▶ _PROBLEM DESCRIPTION_: Emit the entire listing verbatim.

──────── ENTRIES SHOWN

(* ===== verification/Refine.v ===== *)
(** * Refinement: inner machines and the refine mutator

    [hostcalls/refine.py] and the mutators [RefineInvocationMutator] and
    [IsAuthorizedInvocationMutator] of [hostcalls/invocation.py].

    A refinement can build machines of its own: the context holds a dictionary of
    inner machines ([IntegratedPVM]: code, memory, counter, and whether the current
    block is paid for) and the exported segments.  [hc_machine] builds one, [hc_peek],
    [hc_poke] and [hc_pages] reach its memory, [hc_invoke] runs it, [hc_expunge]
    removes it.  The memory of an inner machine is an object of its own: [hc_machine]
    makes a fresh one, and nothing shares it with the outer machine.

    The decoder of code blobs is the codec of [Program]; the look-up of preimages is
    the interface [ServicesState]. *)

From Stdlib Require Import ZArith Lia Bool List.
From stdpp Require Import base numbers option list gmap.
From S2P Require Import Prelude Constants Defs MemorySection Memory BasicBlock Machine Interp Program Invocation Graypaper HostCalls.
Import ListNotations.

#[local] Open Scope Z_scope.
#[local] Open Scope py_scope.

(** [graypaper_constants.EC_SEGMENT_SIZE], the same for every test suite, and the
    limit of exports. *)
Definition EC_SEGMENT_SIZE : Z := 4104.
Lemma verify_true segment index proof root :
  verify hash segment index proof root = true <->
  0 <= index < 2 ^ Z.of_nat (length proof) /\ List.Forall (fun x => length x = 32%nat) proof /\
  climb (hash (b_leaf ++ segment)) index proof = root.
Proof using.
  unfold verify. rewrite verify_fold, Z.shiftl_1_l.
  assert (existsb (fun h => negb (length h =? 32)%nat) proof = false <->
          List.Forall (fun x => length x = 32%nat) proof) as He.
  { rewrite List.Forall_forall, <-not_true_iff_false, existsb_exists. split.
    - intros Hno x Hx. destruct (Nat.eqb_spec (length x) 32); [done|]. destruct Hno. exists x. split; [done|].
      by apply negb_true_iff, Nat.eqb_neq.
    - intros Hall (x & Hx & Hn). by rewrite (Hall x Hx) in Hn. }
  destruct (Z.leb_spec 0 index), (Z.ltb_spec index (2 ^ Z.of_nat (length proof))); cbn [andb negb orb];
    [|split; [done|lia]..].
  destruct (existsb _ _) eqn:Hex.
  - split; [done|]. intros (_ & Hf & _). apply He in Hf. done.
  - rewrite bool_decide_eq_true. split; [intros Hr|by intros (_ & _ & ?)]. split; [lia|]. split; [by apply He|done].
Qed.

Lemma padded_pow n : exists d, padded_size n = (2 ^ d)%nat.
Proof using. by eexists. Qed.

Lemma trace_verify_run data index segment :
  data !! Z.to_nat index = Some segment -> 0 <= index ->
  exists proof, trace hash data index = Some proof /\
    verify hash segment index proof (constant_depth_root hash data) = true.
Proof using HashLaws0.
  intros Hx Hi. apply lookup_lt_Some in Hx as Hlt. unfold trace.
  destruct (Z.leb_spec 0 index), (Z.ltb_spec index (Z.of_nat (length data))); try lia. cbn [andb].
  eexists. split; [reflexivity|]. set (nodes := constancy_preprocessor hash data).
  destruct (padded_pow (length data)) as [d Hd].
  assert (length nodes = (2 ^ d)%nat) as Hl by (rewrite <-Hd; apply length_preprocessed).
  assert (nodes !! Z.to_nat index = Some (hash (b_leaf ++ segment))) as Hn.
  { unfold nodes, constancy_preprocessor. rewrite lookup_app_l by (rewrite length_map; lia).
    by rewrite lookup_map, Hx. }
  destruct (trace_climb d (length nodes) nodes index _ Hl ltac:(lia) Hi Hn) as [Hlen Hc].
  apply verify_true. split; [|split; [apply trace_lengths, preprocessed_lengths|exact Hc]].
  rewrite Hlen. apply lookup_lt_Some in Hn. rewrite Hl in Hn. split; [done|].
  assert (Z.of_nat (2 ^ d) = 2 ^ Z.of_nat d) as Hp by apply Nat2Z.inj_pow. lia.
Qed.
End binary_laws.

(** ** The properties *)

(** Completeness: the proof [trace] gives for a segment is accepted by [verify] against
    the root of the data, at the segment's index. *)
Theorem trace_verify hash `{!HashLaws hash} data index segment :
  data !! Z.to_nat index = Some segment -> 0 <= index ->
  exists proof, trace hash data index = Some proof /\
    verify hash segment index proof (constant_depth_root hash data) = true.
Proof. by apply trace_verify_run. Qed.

────────────────

▶ _RESPONSE AREA_:
(* ===== verification/Refine.v ===== *)
(** * Refinement: inner machines and the refine mutator

    [hostcalls/refine.py] and the mutators [RefineInvocationMutator] and
    [IsAuthorizedInvocationMutator] of [hostcalls/invocation.py].

    A refinement can build machines of its own: the context holds a dictionary of
    inner machines ([IntegratedPVM]: code, memory, counter, and whether the current
    block is paid for) and the exported segments.  [hc_machine] builds one, [hc_peek],
    [hc_poke] and [hc_pages] reach its memory, [hc_invoke] runs it, [hc_expunge]
    removes it.  The memory of an inner machine is an object of its own: [hc_machine]
    makes a fresh one, and nothing shares it with the outer machine.

    The decoder of code blobs is the codec of [Program]; the look-up of preimages is
    the interface [ServicesState]. *)

From Stdlib Require Import ZArith Lia Bool List.
From stdpp Require Import base numbers option list gmap.
From S2P Require Import Prelude Constants Defs MemorySection Memory BasicBlock Machine Interp Program Invocation Graypaper HostCalls.
Import ListNotations.

#[local] Open Scope Z_scope.
#[local] Open Scope py_scope.

(** [graypaper_constants.EC_SEGMENT_SIZE], the same for every test suite, and the
    limit of exports. *)
Definition EC_SEGMENT_SIZE : Z := 4104.
Lemma verify_true segment index proof root :
  verify hash segment index proof root = true <->
  0 <= index < 2 ^ Z.of_nat (length proof) /\ List.Forall (fun x => length x = 32%nat) proof /\
  climb (hash (b_leaf ++ segment)) index proof = root.
Proof using.
  unfold verify. rewrite verify_fold, Z.shiftl_1_l.
  assert (existsb (fun h => negb (length h =? 32)%nat) proof = false <->
          List.Forall (fun x => length x = 32%nat) proof) as He.
  { rewrite List.Forall_forall, <-not_true_iff_false, existsb_exists. split.
    - intros Hno x Hx. destruct (Nat.eqb_spec (length x) 32); [done|]. destruct Hno. exists x. split; [done|].
      by apply negb_true_iff, Nat.eqb_neq.
    - intros Hall (x & Hx & Hn). by rewrite (Hall x Hx) in Hn. }
  destruct (Z.leb_spec 0 index), (Z.ltb_spec index (2 ^ Z.of_nat (length proof))); cbn [andb negb orb];
    [|split; [done|lia]..].
  destruct (existsb _ _) eqn:Hex.
  - split; [done|]. intros (_ & Hf & _). apply He in Hf. done.
  - rewrite bool_decide_eq_true. split; [intros Hr|by intros (_ & _ & ?)]. split; [lia|]. split; [by apply He|done].
Qed.

Lemma padded_pow n : exists d, padded_size n = (2 ^ d)%nat.
Proof using. by eexists. Qed.

Lemma trace_verify_run data index segment :
  data !! Z.to_nat index = Some segment -> 0 <= index ->
  exists proof, trace hash data index = Some proof /\
    verify hash segment index proof (constant_depth_root hash data) = true.
Proof using HashLaws0.
  intros Hx Hi. apply lookup_lt_Some in Hx as Hlt. unfold trace.
  destruct (Z.leb_spec 0 index), (Z.ltb_spec index (Z.of_nat (length data))); try lia. cbn [andb].
  eexists. split; [reflexivity|]. set (nodes := constancy_preprocessor hash data).
  destruct (padded_pow (length data)) as [d Hd].
  assert (length nodes = (2 ^ d)%nat) as Hl by (rewrite <-Hd; apply length_preprocessed).
  assert (nodes !! Z.to_nat index = Some (hash (b_leaf ++ segment))) as Hn.
  { unfold nodes, constancy_preprocessor. rewrite lookup_app_l by (rewrite length_map; lia).
    by rewrite lookup_map, Hx. }
  destruct (trace_climb d (length nodes) nodes index _ Hl ltac:(lia) Hi Hn) as [Hlen Hc].
  apply verify_true. split; [|split; [apply trace_lengths, preprocessed_lengths|exact Hc]].
  rewrite Hlen. apply lookup_lt_Some in Hn. rewrite Hl in Hn. split; [done|].
  assert (Z.of_nat (2 ^ d) = 2 ^ Z.of_nat d) as Hp by apply Nat2Z.inj_pow. lia.
Qed.
End binary_laws.

(** ** The properties *)

(** Completeness: the proof [trace] gives for a segment is accepted by [verify] against
    the root of the data, at the segment's index. *)
Theorem trace_verify hash `{!HashLaws hash} data index segment :
  data !! Z.to_nat index = Some segment -> 0 <= index ->
  exists proof, trace hash data index = Some proof /\
    verify hash segment index proof (constant_depth_root hash data) = true.
Proof. by apply trace_verify_run. Qed.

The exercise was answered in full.